> [WHAT YOU ARE ASKED TO DO]
Using the data beneath this instruction, retype only the lines from the one that contains "memory-reference line, at" down to the one that contains "unfold second_pass_line. intros H.", both included, exactly as they appear.

====== ENTRIES PROVIDED

Lemma analyze_seo_returns (text : string) (kws : list string) :
  exists a, analyze_seo text kws = Some a.
Proof.
  unfold analyze_seo. cbv zeta.
  destruct (density_loop_spec text (Py.len (Py.split (Py.lower text))) kws [])
    as [d [Hd _]].
  rewrite Hd, calculate_readability_value.
  destruct (calculate_avg_sentence_length_returns text) as [q Hq].
  rewrite Hq. cbn [Exn.bind Exn.ret]. eauto.
Qed.

Lemma analyze_seo_shape (text : string) (kws : list string) :
  exists d q,
    density_loop text (Py.len (Py.split (Py.lower text))) kws [] = Some d
    /\ _calculate_avg_sentence_length text = Some q
    /\ exists r,
       _calculate_readability text = Some r
       /\ exists pk,
          analyze_seo text kws
          = Some {| word_count := Py.len (Py.split (Py.lower text));
                    keyword_density := d;
                    primary_keywords := pk;
                    heading_structure := _analyze_headings text;
                    readability := r;
                    has_meta_description := Some (Py.truthy text);
                    average_sentence_length := Some q |}.
Proof.
  destruct (density_loop_spec text (Py.len (Py.split (Py.lower text))) kws [])
    as [d [Hd _]].
  destruct (calculate_avg_sentence_length_returns text) as [q Hq].
  exists d, q. split; [exact Hd|]. split; [exact Hq|].
  eexists. split; [apply calculate_readability_value|].
  eexists. unfold analyze_seo. cbv zeta.
  rewrite Hd, calculate_readability_value, Hq. reflexivity.
Qed.

Lemma word_count_is_token_count (text : string) :
  Py.len (Py.split (Py.lower text)) = Py.len (Py.split text).
Proof. rewrite split_lower. unfold Py.len. now rewrite length_map. Qed.

Lemma clamp_score_clamps (x : Q) :
  (clamp_score x == Spec.clamp 0 100 x)%Q
  /\ (0 <= clamp_score x)%Q /\ (clamp_score x <= 100)%Q.
Proof.
  unfold clamp_score, Spec.clamp, Py.maxQ, Py.minQ.
  destruct (Py.Qlt_bool x 100) eqn:E1.
  - apply Qlt_bool_iff in E1.
    destruct (Py.Qlt_bool 0 x) eqn:E2.
    + apply Qlt_bool_iff in E2.
      destruct (Py.Qlt_bool x 0) eqn:E3;
        [apply Qlt_bool_iff in E3; lra|].
      destruct (Py.Qlt_bool 100 x) eqn:E4;
        [apply Qlt_bool_iff in E4; lra|].
      repeat split; lra.
    + apply Qlt_bool_false_iff in E2.
      destruct (Py.Qlt_bool x 0) eqn:E3; [repeat split; lra|].
      apply Qlt_bool_false_iff in E3.
      destruct (Py.Qlt_bool 100 x) eqn:E4;
        [apply Qlt_bool_iff in E4; lra|].
      repeat split; lra.
  - apply Qlt_bool_false_iff in E1.
    change (Py.Qlt_bool 0 100) with true. cbv iota.
    destruct (Py.Qlt_bool x 0) eqn:E3;
      [apply Qlt_bool_iff in E3; lra|].
    destruct (Py.Qlt_bool 100 x) eqn:E4;
      [|apply Qlt_bool_false_iff in E4]; repeat split; lra.
Qed.

(** Claim C8. The Flesch score of a text is the formula
    [206.835 - 1.015 * (words / sentences) - 84.6 * (syllables / words)] on
    the raw punctuation-split length (which is never 0) and the
    whitespace-split length when both are positive, 0 otherwise, clamped to
    [[0, 100]]. One sentence of 1000 words is clamped up to 0 and 1000
    one-word sentences are clamped down to 100. *)
Theorem flesch_score_formula_clamped (text : string) :
  let ns := Py.len (Py.re_split text) in
  let nw := Py.len (Py.split text) in
  let syl := Py.sum (map _count_syllables (Py.split text)) in
  let raw := if (ns >? 0) && (nw >? 0)
             then Spec.flesch_formula ns nw syl else 0%Q in
  (exists r f,
     _calculate_readability text = Some r
     /\ sentence_count r = Some ns /\ 1 <= ns
     /\ r_word_count r = Some nw
     /\ syllable_count r = Some syl
     /\ flesch_score r = Some f
     /\ (f == Spec.clamp 0 100 raw)%Q
     /\ (0 <= f)%Q /\ (f <= 100)%Q)
  /\ (forall n_sentences n_words syllables : Z,
        exists x,
          flesch_reading_ease n_sentences n_words syllables = Some x
          /\ x = (if (n_sentences >? 0) && (n_words >? 0)
                  then Spec.flesch_formula n_sentences n_words syllables
                  else 0%Q)
          /\ (0 <= clamp_score x)%Q /\ (clamp_score x <= 100)%Q)
  /\ (Spec.flesch_formula 1 1000 1000 < 0)%Q
  /\ (clamp_score (Spec.flesch_formula 1 1000 1000) == 0)%Q
  /\ (100 < Spec.flesch_formula 1000 1000 1000)%Q
  /\ (clamp_score (Spec.flesch_formula 1000 1000 1000) == 100)%Q.
Proof.
  cbv zeta. split; [|split].
  - eexists. eexists. split; [apply calculate_readability_value|].
    cbn [sentence_count r_word_count syllable_count flesch_score].
    split; [reflexivity|]. split; [apply re_split_length|].
    repeat (split; [reflexivity|]).
    apply clamp_score_clamps.
  - intros ns nw syl. eexists.
    split; [apply flesch_reading_ease_value|].
    split; [reflexivity|]. apply clamp_score_clamps.
  - repeat split; reflexivity.
Qed.

(** Claim C10. [has_meta_description] is set exactly when the text is not
    empty, so the scorer adds its 10 points for every non-empty text and
    for no other. *)
Theorem has_meta_description_is_nonempty_text
  (text : string) (kws : list string) :
  exists a,
    analyze_seo text kws = Some a
    /\ has_meta_description a = Some (negb (String.eqb text EmptyString))
    /\ forall cfg,
         _calculate_seo_score cfg a
         = _calculate_seo_score cfg (with_has_meta_description a false)
           + (if String.eqb text EmptyString then 0 else 10).
Proof.
  destruct (analyze_seo_shape text kws) as [d [q [_ [_ [r [_ [pk Ha]]]]]]].
  eexists. split; [exact Ha|]. split.
  - cbn [has_meta_description]. destruct text; reflexivity.
  - intro cfg. rewrite !score_by_rows.
    unfold Spec.score_short_first, Spec.other_points, Spec.heading_points,
      hasH1, h2Count, properHierarchy, fleschScore, hasMetaDescription,
      averageSentenceLength.
    cbn [with_has_meta_description word_count keyword_density
         heading_structure readability has_meta_description
         average_sentence_length Dict.get].
    pose proof (word_count_points_bounds (min_word_count cfg)
                  (max_word_count cfg) (Py.len (Py.split (Py.lower text)))).
    pose proof (keyword_density_points_bounds d).
    pose proof (readability_points_bounds (Dict.get (flesch_score r) 0%Q)).
    pose proof (sentence_length_points_bounds q).
    destruct (Dict.get (has_h1 (_analyze_headings text)) false),
      (3 <=? Dict.get (h2_count (_analyze_headings text)) 0),
      (Dict.get (proper_hierarchy (_analyze_headings text)) true);
      destruct text; cbn [Py.truthy String.eqb Spec.meta_points]; lia.
Qed.

(** Claim C4 as stated fails on the word count: the sentence has 8 words,
    so 50 copies have 400, not 450. *)
Lemma test_article_has_400_words :
  option_map word_count (analyze_seo test_text test_keywords) = Some 400
  /\ option_map word_count (analyze_seo test_text test_keywords) <> Some 450.
Proof. split; [vm_compute; reflexivity | vm_compute; discriminate]. Qed.

(** Claim C4, amended. On the test article with the test keywords the
    analysis has [word_count = 400]; the entry of "SEO" has [count = 50] and
    [density = 12.5]; and as that exceeds 3.0 the suggestions hold the
    reduce-usage message for "SEO". *)
Theorem test_article_analysis (cfg : Config) :
  exists a e,
    analyze_seo test_text test_keywords = Some a
    /\ word_count a = 400
    /\ Dict.lookup (keyword_density a) "SEO" = Some e
    /\ count e = 50
    /\ (density e == 12.5)%Q
    /\ (3.0 < density e)%Q
    /\ In (ReduceKeyword "SEO" (density e)) (_generate_suggestions cfg a).
Proof.
  eexists. eexists. split; [vm_compute; reflexivity|].
  split; [reflexivity|]. split; [vm_compute; reflexivity|].
  split; [reflexivity|]. split; [reflexivity|]. split; [reflexivity|].
  rewrite suggestions_in_order. apply in_or_app. right.
  apply in_or_app. left. vm_compute. tauto.
Qed.
(** A stored line never ends Pass One's loop. *)
Lemma first_pass_line_stored line loc ast la f ast' la' :
  first_pass_line line loc ast la = Ok (f, ast', la') →
  stored line = true → f = Next (loc + 1).
Proof.
  intros H Hs. apply first_pass_line_inv in H as [(_ & -> & _)|(Hn & _)];
    [done | congruence].
Qed.

(** The tables Pass One starts from only sit under what it writes. *)
Lemma first_pass_line_overlay line loc ast la :
  first_pass_line line loc ast la =
  match first_pass_line line loc ∅ ∅ with
  | Ok (f, w, l) => Ok (f, w ∪ ast, l ∪ la)
  | Raise e => Raise e
  end.
Proof.
  unfold first_pass_line.
  destruct line as [|opcode rest].
  { by rewrite !(left_id_L ∅ (∪)). }
  rewrite !location_key_ok. cbn [mbind result_bind].
  repeat (first [case_if | case_bind]);
    rewrite <- ?insert_union_l, ?(left_id_L ∅ (∪)); done.
Qed.

Section second_pass_lines.
Variables mri la : dict.

(** Pass Two on one line: the only write is the encoded word of a
    memory-reference line, at the key of the current location. *)
Lemma second_pass_line_inv line loc ast f ast' :
  second_pass_line mri la line loc ast = Ok (f, ast') →
  ast' = ast ∨
  (f = Next (loc + 1) ∧ ∃ v, ast' = <[key_of loc := v]> ast).
Proof.
  unfold second_pass_line. intros H.
  destruct line as [|opcode rest]; [left; by simplify_eq|].
  rewrite !location_key_ok in H. cbn [mbind result_bind] in H.
  destruct (is_pseudo_instruction opcode).
  - left. repeat (first [case_if | case_bind]); by simplify_eq.
  - destruct (mri !! Py.lower opcode); [|left; by simplify_eq].
    right. repeat case_bind; simplify_eq. eauto.
Qed.

(** The address-symbol table Pass Two starts from only sits under what
    it writes, and does not influence the control flow. *)
Lemma second_pass_line_overlay line loc ast :
  second_pass_line mri la line loc ast =
  match second_pass_line mri la line loc ∅ with
  | Ok (f, w) => Ok (f, w ∪ ast)
  | Raise e => Raise e
  end.
Proof.
  unfold second_pass_line.
  destruct line as [|opcode rest].
  { by rewrite (left_id_L ∅ (∪)). }
  rewrite !location_key_ok. cbn [mbind result_bind].
  destruct (is_pseudo_instruction opcode).
  - repeat (first [case_if | case_bind]); by rewrite ?(left_id_L ∅ (∪)).
  - destruct (mri !! Py.lower opcode).
    + repeat case_bind; by rewrite <- ?insert_union_l, ?(left_id_L ∅ (∪)).
    + by rewrite (left_id_L ∅ (∪)).
Qed.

============

> [SOLUTION TO THIS PROBLEM]
    memory-reference line, at the key of the current location. *)
Lemma second_pass_line_inv line loc ast f ast' :
  second_pass_line mri la line loc ast = Ok (f, ast') →
  ast' = ast ∨
  (f = Next (loc + 1) ∧ ∃ v, ast' = <[key_of loc := v]> ast).
Proof.
  unfold second_pass_line. intros H.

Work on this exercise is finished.